Всем дали одни сутки на сборы, на клятвы семьям, на прощанье с детьми. Каждый дом погрузился в заботу: кто-то выпекал солдатский круглый каравай в самодельную котомку, кто-то подбирал шерстяные носки, а дядя Влас, муж старшей папиной сестры Аграфены, принес для отца напутственный «талисман» – полотняные портянки, которые хранились у него новенькими, как реликвия времен гражданской войны в память о 25-й, чапаевской, дивизии, красноармейцем которой он был. Наутро деревня «честь-честью», как и положено среди близко знающих друг друга людей, провожала своих защитников на войну. Это была людская масса, шагавшая по главной улице деревни по ей одной присущим законам. Не помню уже, кто играл на «тальянке», но до сих пор живет во мне красивый голос запевалы и певуньи нашей деревни, тети Нюры, племянницы отца. Помню и песню: «Не ходил бы ты, Ванек, во солдаты», которую я воспринимала тогда как специально посвященную отцу.
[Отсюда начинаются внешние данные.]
(** C1, as the code has it: [is_difficult] returns false when an alpha
    property holds; otherwise, with [lbound] the ceiling of the best lower
    bound and [ubound] the floor of the best upper bound, it returns false
    when the two are equal and true when they differ; and it returns true
    only in that way. *)
Theorem is_difficult_iff_bounds_differ (cls : klass) (g : graph) :
  (has_alpha_property cls g = Ok true -> is_difficult cls g = Ok false)
  /\ (forall l u,
        has_alpha_property cls g = Ok false ->
        best_lower_bound cls g = Ok l ->
        best_upper_bound cls g = Ok u ->
        is_difficult cls g = Ok (negb (Qceiling l =? Qfloor u)))
  /\ (is_difficult cls g = Ok true <->
      has_alpha_property cls g = Ok false
      /\ exists l u, best_lower_bound cls g = Ok l
                     /\ best_upper_bound cls g = Ok u
                     /\ Qceiling l <> Qfloor u).
Proof.
  split; [|split].
  - unfold is_difficult. intros ->. reflexivity.
  - unfold is_difficult. intros l u -> -> ->. simpl.
    destruct (Qceiling l =? Qfloor u); reflexivity.
  - split; [apply is_difficult_true_inv|].
    intros [Hp (l & u & Hl & Hu & Hne)].
    unfold is_difficult. rewrite Hp, Hl, Hu. simpl.
    apply Z.eqb_neq in Hne. rewrite Hne. reflexivity.
Qed.

Lemma is_difficult_iff_bounds_differ_witness :
  (has_alpha_property PendantGraph PathGraph3 = Ok true
   /\ is_difficult PendantGraph PathGraph3 = Ok false)
  /\ (has_alpha_property (INPGraph zero_lp zero_sdp) (edgeless 2) = Ok false
      /\ is_difficult (INPGraph zero_lp zero_sdp) (edgeless 2)
         = Ok (negb (Qceiling 1 =? Qfloor (inject_Z 2)))).
Proof.
  split; (split; [reflexivity|]).
  - destruct (is_difficult_iff_bounds_differ PendantGraph PathGraph3)
      as [H _].
    apply H. reflexivity.
  - destruct (is_difficult_iff_bounds_differ
                (INPGraph zero_lp zero_sdp) (edgeless 2)) as [_ [H _]].
    apply H; reflexivity.
Defined.

(** C1 as stated fails on the graph of order 0: no alpha property holds,
    the rounded bounds are 1 and 0, so the lower one is not below the
    upper one, and yet the verdict is "difficult". *)
Lemma is_difficult_not_strictly_below :
  let cls := INPGraph zero_lp zero_sdp in
  let g := edgeless 0 in
  ~ (forall l u,
       has_alpha_property cls g = Ok false ->
       best_lower_bound cls g = Ok l ->
       best_upper_bound cls g = Ok u ->
       (is_difficult cls g = Ok true <-> Qceiling l < Qfloor u)).
Proof.
  intros cls g H.
  specialize (H 1%Q 0%Q eq_refl eq_refl eq_refl).
  destruct H as [H _]. specialize (H eq_refl). vm_compute in H. discriminate.
Qed.
(** X11.  In persistent mode a stock movement whose type is none of IN,
    OUT, DAMAGE, RETURN is never recorded: whatever else happens, the
    request is answered 400 or 404, no transaction is added, and no
    product changes its quantity or its [lastRestocked]. *)
Theorem persistent_unknown_type_rejected (w : World) (body : TransactionBody.t) :
  useInMemory w = false ->
  unknownType (TransactionBody.type body) ->
  let w' := snd (post_api_transactions body w) in
  (statusCode (fst (post_api_transactions body w)) = 400 \/
   statusCode (fst (post_api_transactions body w)) = 404) /\
  storedTransactions w' = storedTransactions w /\
  (fun d => (Product._id d, Product.quantity d, Product.lastRestocked d))
    <$> storedProducts w' =
  (fun d => (Product._id d, Product.quantity d, Product.lastRestocked d))
    <$> storedProducts w.
Proof.
  destruct_world w. destruct body as [[id|] type qty notes by_]; simpl.
  all: intros -> Hu; unfold storedProducts, storedTransactions; simpl.
  all: unfold_handlers; unfold_models; unfold_monad; simpl.
  2: { destruct (rej calls); simpl; auto. }
  destruct (isObjectId id); simpl; [|auto].
  destruct (rej calls); simpl; [auto|].
  destruct (list_find _ docs) as [[i p0]|] eqn:Hfind; simpl; [|auto].
  pose proof Hfind as (Hi & Hid & _)%list_find_Some.
  rewrite (unknownType_not _ _ Hu typeEnum_IN), (adjustQuantity_unknown _ _ _ Hu). simpl.
  destruct (productPaths (updateProductStatus p0)); simpl; [|auto].
  pose proof (transactionPaths_unknown (hexOfWidth 24 oids) (Some (lowerHex id)) type qty
                (default EmptyString notes) (default "System" by_) None None Hu) as Htx.
  case_bool_decide as Hsame; simpl.
  - destruct (rej (S calls)); simpl; [auto|].
    destruct (transactionPaths _) eqn:Hpaths; [contradiction|]. simpl. auto.
  - destruct (rej (S calls)); simpl; [auto|].
    rewrite updateProductStatus_id, Hid, Hfind. simpl.
    destruct (transactionPaths _) eqn:Hpaths; [contradiction|]. simpl.
    split_and!; [auto|reflexivity|].
    rewrite list_fmap_insert. apply list_insert_id.
    rewrite list_lookup_fmap, Hi. simpl.
    by rewrite updateProductStatus_id, updateProductStatus_quantity,
      updateProductStatus_lastRestocked.
Qed.
Lemma unmarked_spec c :
  unmarked c = true ->
  c <> QUOTATION_MARK /\ c <> APOSTROPHE /\ c <> HYPHEN_MINUS /\ c <> FULL_STOP.
Proof.
  unfold unmarked. intros H.
  repeat (apply andb_true_iff in H as [H ?]).
  repeat match goal with
         | H : negb _ = true |- _ => apply negb_true_iff in H
         | H : (_ =? _) = false |- _ => apply Z.eqb_neq in H
         end.
  done.
Qed.

(** The rules before the ellipsis rule, on a text without double quote
    and apostrophe. *)
Lemma rules_before_ellipses dq sq ap rules value :
  QUOTATION_MARK ∉ value -> APOSTROPHE ∉ value ->
  transform_with unicode_letter
    ([(fst double_quoted, Template dq); n_idiom; (fst single_quoted, Template sq);
      double_primes; single_primes; (fst apostrophes, Template ap)] ++ rules) value
  = transform_with unicode_letter rules value.
Proof.
  intros Hq Ha.
  assert (Hskip : forall ch rule rest,
            requires ch (RegExp.pattern (fst rule)) = true -> plain ch = true ->
            ch ∉ value ->
            transform_with unicode_letter (rule :: rest) value
            = transform_with unicode_letter rest value).
  { intros ch rule rest Hr Hp Hc. apply transform_with_step.
    by apply (substitute_requires unicode_letter ch). }
  cbn [app].
  rewrite (Hskip QUOTATION_MARK) by done. rewrite (Hskip APOSTROPHE) by done.
  rewrite (Hskip APOSTROPHE) by done. rewrite (Hskip QUOTATION_MARK) by done.
  rewrite (Hskip APOSTROPHE) by done. rewrite (Hskip APOSTROPHE) by done.
  reflexivity.
Qed.

(** The rules after the ellipsis rule, on a text without double quote and
    hyphen-minus. *)
Lemma rules_after_ellipses hy extra value :
  extra = [] \/ extra = [de_compound] \/ extra = [ja_brackets] \/ extra = [he_acronym] ->
  QUOTATION_MARK ∉ value -> HYPHEN_MINUS ∉ value ->
  transform_with unicode_letter
    ([dash_separator; date_hyphens; figure_dashes; range_dash;
      (fst hyphens, Template hy)] ++ extra) value
  = Normal value.
Proof.
  intros Hextra Hq Hh.
  assert (Hskip : forall ch rule rest,
            requires ch (RegExp.pattern (fst rule)) = true -> plain ch = true ->
            ch ∉ value ->
            transform_with unicode_letter (rule :: rest) value
            = transform_with unicode_letter rest value).
  { intros ch rule rest Hr Hp Hc. apply transform_with_step.
    by apply (substitute_requires unicode_letter ch). }
  cbn [app].
  rewrite (Hskip HYPHEN_MINUS) by done. rewrite (Hskip HYPHEN_MINUS) by done.
  rewrite (Hskip HYPHEN_MINUS) by done. rewrite (Hskip HYPHEN_MINUS) by done.
  rewrite (Hskip HYPHEN_MINUS) by done.
  destruct Hextra as [-> | [-> | [-> | ->]]]; [done| | |].
  - by rewrite (Hskip HYPHEN_MINUS) by done.
  - by rewrite (Hskip HYPHEN_MINUS) by done.
  - by rewrite (Hskip QUOTATION_MARK) by done.
Qed.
Это была процессия, сопровождалась она беспорядочной беготней босоногих малолетних детишек. По мере ее движения народу становилось все больше. И на «кузнечной площади», как бы замыкавшей наш «главный пришпект» вся эта людская масса затормозила свое движение, чтобы отдать дань уважения кузнице, первой достопримечательности колхоза. Здесь подковывались колхозные кони, приводились в порядок серпы, изготовлялся нехитрый, создаваемый по эскизам собственных народных умельцев инвентарь для хозяйственных нужд. Эта площадка была любимым местом мужчин. Нередки были стихийно возникавшие соревнования в мастерстве «на понимание кузнечного искусства». Здесь всегда горел огонь, а рядом была запруда, искусственный водоем, который не зная устали заполняла мелководная, но достаточно ретивая во время весеннего половодья речушка Шапкинка. Над ней красовался новый, добротной постройки деревянный мост, предмет особой гордости его главного проектировщика и прораба Александра Емельяновича Христофорова. Это был «Мост Мельяныч», ничуть не меньшая, чем кузница, гордость деревни.